[Try it]
Look through the data below for the line with "(CChar hi, s2) =>", and transcribe it exactly together with each line after it up to and including the line with "match s3 with". Give nothing else.

┌──

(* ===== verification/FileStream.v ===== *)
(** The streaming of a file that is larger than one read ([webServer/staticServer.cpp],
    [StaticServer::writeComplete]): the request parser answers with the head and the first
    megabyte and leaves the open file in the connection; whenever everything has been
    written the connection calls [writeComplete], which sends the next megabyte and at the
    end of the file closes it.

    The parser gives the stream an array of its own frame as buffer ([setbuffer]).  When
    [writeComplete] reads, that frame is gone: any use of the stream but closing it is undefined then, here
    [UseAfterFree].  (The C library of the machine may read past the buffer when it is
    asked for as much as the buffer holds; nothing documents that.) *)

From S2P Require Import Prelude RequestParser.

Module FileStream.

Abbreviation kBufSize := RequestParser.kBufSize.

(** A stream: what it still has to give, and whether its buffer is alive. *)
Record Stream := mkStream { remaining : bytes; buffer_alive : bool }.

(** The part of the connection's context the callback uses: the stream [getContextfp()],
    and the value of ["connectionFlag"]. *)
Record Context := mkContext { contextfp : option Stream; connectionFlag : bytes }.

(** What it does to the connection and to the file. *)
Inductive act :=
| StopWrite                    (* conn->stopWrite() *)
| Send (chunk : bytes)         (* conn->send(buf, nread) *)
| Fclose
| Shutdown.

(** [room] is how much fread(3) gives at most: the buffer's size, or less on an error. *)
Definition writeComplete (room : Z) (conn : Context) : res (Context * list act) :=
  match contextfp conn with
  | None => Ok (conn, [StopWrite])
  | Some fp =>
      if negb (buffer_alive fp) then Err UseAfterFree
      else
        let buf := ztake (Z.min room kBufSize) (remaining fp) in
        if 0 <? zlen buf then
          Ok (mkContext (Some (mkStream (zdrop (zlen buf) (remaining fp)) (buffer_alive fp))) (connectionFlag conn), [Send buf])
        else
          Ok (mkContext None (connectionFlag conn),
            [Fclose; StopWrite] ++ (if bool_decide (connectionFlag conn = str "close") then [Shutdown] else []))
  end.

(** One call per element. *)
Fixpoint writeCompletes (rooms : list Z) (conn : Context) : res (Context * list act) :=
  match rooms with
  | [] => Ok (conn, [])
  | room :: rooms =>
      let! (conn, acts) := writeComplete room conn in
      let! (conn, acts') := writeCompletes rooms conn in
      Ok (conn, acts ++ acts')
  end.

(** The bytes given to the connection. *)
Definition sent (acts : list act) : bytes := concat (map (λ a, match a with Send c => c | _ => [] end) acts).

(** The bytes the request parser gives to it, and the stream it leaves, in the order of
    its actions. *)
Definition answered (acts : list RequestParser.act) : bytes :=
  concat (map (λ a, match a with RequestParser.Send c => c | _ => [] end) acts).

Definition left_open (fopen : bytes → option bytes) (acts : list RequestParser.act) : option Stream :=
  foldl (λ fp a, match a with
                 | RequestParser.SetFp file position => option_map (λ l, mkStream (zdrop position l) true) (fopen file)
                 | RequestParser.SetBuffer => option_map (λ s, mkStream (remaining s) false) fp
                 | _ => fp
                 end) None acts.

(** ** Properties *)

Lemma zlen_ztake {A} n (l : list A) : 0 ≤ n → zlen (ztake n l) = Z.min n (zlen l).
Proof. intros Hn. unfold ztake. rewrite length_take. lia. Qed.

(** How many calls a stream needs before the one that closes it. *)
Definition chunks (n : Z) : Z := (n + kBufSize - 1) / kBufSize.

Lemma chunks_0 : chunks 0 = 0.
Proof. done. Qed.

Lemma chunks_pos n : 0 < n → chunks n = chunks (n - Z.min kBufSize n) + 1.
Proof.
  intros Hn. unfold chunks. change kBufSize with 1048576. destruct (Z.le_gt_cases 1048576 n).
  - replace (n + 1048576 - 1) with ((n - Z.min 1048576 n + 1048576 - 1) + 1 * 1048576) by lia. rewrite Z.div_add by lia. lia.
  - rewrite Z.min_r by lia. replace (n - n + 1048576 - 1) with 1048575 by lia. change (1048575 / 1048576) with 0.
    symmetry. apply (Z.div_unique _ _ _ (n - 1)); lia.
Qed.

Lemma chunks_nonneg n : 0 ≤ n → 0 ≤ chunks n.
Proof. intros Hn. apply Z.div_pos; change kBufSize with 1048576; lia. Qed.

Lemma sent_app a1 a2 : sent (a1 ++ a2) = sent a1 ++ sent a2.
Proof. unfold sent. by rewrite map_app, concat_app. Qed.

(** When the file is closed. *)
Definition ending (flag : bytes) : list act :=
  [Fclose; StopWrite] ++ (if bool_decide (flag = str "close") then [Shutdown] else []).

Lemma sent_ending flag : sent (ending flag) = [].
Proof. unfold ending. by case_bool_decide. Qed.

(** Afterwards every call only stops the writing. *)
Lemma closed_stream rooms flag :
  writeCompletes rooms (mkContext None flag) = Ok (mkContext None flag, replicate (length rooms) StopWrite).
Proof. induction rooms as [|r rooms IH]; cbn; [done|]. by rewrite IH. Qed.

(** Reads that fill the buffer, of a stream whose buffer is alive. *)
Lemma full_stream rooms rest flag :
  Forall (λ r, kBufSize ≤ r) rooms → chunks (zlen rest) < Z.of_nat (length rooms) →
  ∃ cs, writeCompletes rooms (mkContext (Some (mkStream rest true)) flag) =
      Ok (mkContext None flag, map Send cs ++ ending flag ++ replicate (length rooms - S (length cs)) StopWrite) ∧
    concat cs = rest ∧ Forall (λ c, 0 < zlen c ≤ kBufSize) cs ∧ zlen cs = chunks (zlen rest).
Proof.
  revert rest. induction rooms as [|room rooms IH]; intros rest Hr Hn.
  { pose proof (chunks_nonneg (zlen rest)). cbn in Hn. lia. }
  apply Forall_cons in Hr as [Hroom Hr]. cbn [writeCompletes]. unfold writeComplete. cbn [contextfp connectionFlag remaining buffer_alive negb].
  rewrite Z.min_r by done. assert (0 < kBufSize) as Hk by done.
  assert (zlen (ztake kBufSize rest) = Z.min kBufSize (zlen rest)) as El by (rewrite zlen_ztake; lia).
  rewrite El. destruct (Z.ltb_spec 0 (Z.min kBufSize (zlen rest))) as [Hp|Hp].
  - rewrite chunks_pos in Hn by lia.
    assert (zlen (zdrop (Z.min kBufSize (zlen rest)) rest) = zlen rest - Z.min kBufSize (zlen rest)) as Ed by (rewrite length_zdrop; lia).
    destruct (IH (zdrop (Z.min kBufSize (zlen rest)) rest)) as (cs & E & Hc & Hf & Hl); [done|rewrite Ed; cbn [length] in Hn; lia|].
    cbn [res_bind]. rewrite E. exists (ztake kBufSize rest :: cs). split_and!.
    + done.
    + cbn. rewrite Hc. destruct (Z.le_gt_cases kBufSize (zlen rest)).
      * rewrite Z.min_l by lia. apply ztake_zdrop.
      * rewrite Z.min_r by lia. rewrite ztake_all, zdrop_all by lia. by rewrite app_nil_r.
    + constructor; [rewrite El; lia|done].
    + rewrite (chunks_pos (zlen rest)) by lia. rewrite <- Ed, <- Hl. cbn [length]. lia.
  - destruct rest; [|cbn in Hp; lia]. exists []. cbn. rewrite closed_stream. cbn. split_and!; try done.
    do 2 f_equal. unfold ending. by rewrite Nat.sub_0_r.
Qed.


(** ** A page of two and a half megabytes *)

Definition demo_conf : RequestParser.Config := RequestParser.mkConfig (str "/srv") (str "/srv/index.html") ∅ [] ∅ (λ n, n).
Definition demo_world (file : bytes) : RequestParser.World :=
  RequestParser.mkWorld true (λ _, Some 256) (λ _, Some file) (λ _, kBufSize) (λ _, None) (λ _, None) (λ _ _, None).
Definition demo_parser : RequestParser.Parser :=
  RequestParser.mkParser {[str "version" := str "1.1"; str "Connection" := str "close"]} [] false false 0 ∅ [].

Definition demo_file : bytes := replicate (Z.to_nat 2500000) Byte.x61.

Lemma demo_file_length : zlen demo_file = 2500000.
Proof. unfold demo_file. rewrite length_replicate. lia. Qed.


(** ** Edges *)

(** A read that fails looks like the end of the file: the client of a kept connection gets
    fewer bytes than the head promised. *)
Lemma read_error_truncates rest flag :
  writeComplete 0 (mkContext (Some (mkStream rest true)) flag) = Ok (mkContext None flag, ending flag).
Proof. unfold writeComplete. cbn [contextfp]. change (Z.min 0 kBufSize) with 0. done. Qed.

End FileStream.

└──
┌──

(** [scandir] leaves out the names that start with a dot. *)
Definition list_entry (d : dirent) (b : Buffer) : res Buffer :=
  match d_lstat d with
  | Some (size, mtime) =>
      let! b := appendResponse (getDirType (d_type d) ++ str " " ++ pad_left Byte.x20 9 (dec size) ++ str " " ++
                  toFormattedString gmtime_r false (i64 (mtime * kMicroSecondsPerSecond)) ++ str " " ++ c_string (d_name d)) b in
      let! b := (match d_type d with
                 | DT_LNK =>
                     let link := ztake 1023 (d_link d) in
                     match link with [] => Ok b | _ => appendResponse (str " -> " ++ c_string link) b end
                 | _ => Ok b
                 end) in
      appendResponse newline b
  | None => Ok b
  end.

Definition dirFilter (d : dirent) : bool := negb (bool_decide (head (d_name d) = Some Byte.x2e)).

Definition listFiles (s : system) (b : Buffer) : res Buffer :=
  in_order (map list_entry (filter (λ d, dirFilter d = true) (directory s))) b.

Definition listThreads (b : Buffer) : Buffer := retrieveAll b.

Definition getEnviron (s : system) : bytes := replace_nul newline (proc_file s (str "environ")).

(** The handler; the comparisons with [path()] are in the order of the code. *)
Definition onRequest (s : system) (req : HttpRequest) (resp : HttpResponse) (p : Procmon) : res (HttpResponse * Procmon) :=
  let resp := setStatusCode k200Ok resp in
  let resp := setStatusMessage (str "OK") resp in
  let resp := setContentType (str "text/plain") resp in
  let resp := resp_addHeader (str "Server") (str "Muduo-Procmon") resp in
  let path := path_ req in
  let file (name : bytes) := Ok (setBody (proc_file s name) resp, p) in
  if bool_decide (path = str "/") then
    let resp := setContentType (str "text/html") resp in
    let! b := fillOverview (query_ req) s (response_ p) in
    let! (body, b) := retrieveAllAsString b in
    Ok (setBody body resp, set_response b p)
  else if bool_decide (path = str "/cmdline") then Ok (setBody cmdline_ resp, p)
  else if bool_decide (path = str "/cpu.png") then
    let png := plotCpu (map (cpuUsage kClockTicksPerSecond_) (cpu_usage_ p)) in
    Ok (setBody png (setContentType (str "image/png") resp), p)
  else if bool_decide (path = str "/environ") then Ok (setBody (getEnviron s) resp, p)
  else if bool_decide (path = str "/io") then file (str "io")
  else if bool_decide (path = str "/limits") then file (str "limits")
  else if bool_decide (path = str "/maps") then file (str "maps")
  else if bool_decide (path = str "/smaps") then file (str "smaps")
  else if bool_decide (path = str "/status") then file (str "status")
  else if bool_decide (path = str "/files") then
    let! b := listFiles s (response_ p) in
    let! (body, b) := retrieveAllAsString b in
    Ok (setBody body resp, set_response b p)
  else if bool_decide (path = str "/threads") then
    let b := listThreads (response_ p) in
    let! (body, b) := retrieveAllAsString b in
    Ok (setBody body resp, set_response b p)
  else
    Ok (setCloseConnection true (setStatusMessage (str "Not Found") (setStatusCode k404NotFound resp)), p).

└──
┌──

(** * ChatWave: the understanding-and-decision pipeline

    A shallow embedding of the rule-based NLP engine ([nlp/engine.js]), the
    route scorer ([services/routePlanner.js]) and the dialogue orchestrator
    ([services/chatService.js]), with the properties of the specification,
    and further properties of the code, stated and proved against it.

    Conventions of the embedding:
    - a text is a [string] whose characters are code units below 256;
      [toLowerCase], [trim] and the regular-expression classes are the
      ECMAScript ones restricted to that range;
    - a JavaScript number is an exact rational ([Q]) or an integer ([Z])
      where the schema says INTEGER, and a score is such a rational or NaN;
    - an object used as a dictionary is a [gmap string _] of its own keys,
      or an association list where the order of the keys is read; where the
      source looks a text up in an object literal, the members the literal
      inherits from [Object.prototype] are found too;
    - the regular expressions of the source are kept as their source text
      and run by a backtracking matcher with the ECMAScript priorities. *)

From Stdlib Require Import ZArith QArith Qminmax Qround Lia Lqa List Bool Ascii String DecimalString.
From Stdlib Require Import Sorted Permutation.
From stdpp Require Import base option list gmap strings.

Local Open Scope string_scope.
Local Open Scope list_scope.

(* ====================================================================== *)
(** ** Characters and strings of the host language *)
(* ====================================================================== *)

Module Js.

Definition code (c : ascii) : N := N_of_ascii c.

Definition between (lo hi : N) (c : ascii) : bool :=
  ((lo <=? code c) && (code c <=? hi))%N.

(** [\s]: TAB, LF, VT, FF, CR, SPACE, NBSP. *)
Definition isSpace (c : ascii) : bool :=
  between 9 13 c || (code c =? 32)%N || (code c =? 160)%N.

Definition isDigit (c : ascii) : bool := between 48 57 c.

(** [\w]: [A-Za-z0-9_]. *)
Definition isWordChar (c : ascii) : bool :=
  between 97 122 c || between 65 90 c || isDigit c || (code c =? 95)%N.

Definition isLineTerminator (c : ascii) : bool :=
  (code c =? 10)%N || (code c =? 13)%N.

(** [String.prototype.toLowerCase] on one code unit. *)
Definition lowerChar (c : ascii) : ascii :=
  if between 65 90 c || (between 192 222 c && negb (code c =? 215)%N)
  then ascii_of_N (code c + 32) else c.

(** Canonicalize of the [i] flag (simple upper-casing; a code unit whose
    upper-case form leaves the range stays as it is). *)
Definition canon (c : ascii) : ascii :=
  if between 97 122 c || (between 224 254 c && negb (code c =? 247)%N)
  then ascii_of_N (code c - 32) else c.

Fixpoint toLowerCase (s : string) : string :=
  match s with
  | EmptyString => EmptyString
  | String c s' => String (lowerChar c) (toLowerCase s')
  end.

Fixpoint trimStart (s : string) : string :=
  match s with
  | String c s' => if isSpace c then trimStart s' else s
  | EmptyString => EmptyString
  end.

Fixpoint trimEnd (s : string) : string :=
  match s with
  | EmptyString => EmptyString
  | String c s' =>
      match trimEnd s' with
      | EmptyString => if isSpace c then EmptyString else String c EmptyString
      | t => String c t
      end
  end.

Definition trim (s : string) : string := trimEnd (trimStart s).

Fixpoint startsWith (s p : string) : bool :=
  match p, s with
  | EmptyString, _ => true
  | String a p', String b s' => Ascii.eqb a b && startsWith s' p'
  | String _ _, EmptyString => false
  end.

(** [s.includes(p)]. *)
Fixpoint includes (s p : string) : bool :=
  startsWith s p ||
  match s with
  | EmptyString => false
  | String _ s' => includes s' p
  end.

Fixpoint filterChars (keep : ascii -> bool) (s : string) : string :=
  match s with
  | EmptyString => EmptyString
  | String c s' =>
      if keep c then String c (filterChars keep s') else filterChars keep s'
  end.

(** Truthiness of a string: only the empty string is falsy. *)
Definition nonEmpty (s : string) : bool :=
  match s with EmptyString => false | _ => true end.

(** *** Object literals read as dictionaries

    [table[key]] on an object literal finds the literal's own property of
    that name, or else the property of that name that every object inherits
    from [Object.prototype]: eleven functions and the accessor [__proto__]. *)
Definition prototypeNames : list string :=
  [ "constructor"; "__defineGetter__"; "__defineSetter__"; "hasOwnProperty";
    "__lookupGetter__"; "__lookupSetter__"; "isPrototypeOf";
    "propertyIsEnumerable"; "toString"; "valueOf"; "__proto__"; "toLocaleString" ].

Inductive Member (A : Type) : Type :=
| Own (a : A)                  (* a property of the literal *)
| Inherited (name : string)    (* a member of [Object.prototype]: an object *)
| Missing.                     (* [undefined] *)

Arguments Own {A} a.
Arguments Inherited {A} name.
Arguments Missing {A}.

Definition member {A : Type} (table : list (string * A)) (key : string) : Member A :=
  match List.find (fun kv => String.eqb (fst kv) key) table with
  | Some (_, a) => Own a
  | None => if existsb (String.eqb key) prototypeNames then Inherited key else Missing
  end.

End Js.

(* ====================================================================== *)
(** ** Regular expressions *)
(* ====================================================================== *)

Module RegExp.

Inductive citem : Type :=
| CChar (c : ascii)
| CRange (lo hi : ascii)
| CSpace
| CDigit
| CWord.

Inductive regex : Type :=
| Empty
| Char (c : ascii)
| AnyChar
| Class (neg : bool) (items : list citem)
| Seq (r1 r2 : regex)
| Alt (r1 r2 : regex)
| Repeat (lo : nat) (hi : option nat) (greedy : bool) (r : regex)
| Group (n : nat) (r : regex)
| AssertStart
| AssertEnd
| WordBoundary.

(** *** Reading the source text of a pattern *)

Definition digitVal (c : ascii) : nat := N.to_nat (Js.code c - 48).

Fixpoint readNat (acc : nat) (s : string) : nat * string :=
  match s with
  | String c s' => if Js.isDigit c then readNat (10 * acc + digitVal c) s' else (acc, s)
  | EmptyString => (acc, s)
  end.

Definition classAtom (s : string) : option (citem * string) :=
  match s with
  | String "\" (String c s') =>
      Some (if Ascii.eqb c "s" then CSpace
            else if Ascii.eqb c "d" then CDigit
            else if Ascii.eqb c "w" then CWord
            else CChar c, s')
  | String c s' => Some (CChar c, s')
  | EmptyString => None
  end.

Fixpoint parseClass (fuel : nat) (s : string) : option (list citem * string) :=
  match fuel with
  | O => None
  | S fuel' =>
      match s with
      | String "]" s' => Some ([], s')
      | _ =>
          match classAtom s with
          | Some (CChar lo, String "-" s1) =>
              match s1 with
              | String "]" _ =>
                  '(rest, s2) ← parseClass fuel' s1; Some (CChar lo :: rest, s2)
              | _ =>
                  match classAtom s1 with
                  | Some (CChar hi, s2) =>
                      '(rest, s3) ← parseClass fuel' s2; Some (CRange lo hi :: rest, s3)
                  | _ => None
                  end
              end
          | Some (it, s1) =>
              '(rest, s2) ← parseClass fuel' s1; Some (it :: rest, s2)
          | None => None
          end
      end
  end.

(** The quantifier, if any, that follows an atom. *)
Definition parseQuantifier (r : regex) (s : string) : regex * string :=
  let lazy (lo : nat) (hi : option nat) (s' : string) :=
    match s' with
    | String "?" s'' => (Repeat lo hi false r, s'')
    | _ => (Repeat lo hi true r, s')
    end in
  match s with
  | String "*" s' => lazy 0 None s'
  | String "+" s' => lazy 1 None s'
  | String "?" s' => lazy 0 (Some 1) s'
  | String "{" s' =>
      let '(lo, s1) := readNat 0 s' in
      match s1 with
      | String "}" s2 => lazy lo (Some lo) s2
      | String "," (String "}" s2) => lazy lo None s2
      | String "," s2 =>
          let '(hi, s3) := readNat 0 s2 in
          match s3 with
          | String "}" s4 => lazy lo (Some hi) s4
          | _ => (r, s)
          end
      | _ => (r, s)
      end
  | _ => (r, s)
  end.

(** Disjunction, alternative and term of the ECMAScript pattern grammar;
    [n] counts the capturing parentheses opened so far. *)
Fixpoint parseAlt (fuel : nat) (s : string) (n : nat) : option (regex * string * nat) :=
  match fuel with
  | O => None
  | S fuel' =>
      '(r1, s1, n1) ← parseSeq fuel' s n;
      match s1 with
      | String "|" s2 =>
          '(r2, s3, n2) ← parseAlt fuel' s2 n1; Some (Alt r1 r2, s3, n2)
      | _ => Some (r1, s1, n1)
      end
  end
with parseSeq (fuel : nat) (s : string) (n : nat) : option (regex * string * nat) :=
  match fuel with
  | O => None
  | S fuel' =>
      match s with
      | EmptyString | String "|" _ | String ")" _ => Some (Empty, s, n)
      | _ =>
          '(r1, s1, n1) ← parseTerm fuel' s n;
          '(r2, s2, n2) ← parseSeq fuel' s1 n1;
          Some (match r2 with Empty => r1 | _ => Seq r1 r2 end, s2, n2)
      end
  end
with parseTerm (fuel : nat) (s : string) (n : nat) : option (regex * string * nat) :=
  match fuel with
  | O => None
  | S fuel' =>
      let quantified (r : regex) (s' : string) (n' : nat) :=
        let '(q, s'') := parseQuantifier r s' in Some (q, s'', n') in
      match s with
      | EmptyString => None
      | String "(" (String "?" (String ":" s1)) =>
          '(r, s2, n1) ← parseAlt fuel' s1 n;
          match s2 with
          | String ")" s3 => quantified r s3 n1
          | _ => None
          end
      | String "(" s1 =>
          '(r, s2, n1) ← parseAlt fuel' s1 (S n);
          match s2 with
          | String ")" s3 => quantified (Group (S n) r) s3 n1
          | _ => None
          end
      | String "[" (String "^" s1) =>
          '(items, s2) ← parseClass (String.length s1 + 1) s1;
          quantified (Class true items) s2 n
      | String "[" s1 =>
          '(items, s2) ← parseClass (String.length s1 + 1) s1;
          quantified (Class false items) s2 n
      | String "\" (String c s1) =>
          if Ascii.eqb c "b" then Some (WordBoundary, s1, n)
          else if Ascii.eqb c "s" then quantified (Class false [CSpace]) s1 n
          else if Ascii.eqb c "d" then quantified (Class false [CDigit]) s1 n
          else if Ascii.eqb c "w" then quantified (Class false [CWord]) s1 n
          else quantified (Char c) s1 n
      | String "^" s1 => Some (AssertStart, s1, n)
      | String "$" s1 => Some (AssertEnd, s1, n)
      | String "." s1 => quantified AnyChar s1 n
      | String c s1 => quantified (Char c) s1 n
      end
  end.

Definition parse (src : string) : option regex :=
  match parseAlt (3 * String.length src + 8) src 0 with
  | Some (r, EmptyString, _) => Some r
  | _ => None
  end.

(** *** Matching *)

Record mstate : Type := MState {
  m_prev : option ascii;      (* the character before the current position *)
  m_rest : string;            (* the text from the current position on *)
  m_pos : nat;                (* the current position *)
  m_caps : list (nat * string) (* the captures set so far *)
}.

└──

[Expected answer]
                  | Some (CChar hi, s2) =>
                      '(rest, s3) ← parseClass fuel' s2; Some (CRange lo hi :: rest, s3)
                  | _ => None
                  end
              end
          | Some (it, s1) =>
              '(rest, s2) ← parseClass fuel' s1; Some (it :: rest, s2)
          | None => None
          end
      end
  end.

(** The quantifier, if any, that follows an atom. *)
Definition parseQuantifier (r : regex) (s : string) : regex * string :=
  let lazy (lo : nat) (hi : option nat) (s' : string) :=
    match s' with
    | String "?" s'' => (Repeat lo hi false r, s'')
    | _ => (Repeat lo hi true r, s')
    end in
  match s with
  | String "*" s' => lazy 0 None s'
  | String "+" s' => lazy 1 None s'
  | String "?" s' => lazy 0 (Some 1) s'
  | String "{" s' =>
      let '(lo, s1) := readNat 0 s' in
      match s1 with
      | String "}" s2 => lazy lo (Some lo) s2
      | String "," (String "}" s2) => lazy lo None s2
      | String "," s2 =>
          let '(hi, s3) := readNat 0 s2 in
          match s3 with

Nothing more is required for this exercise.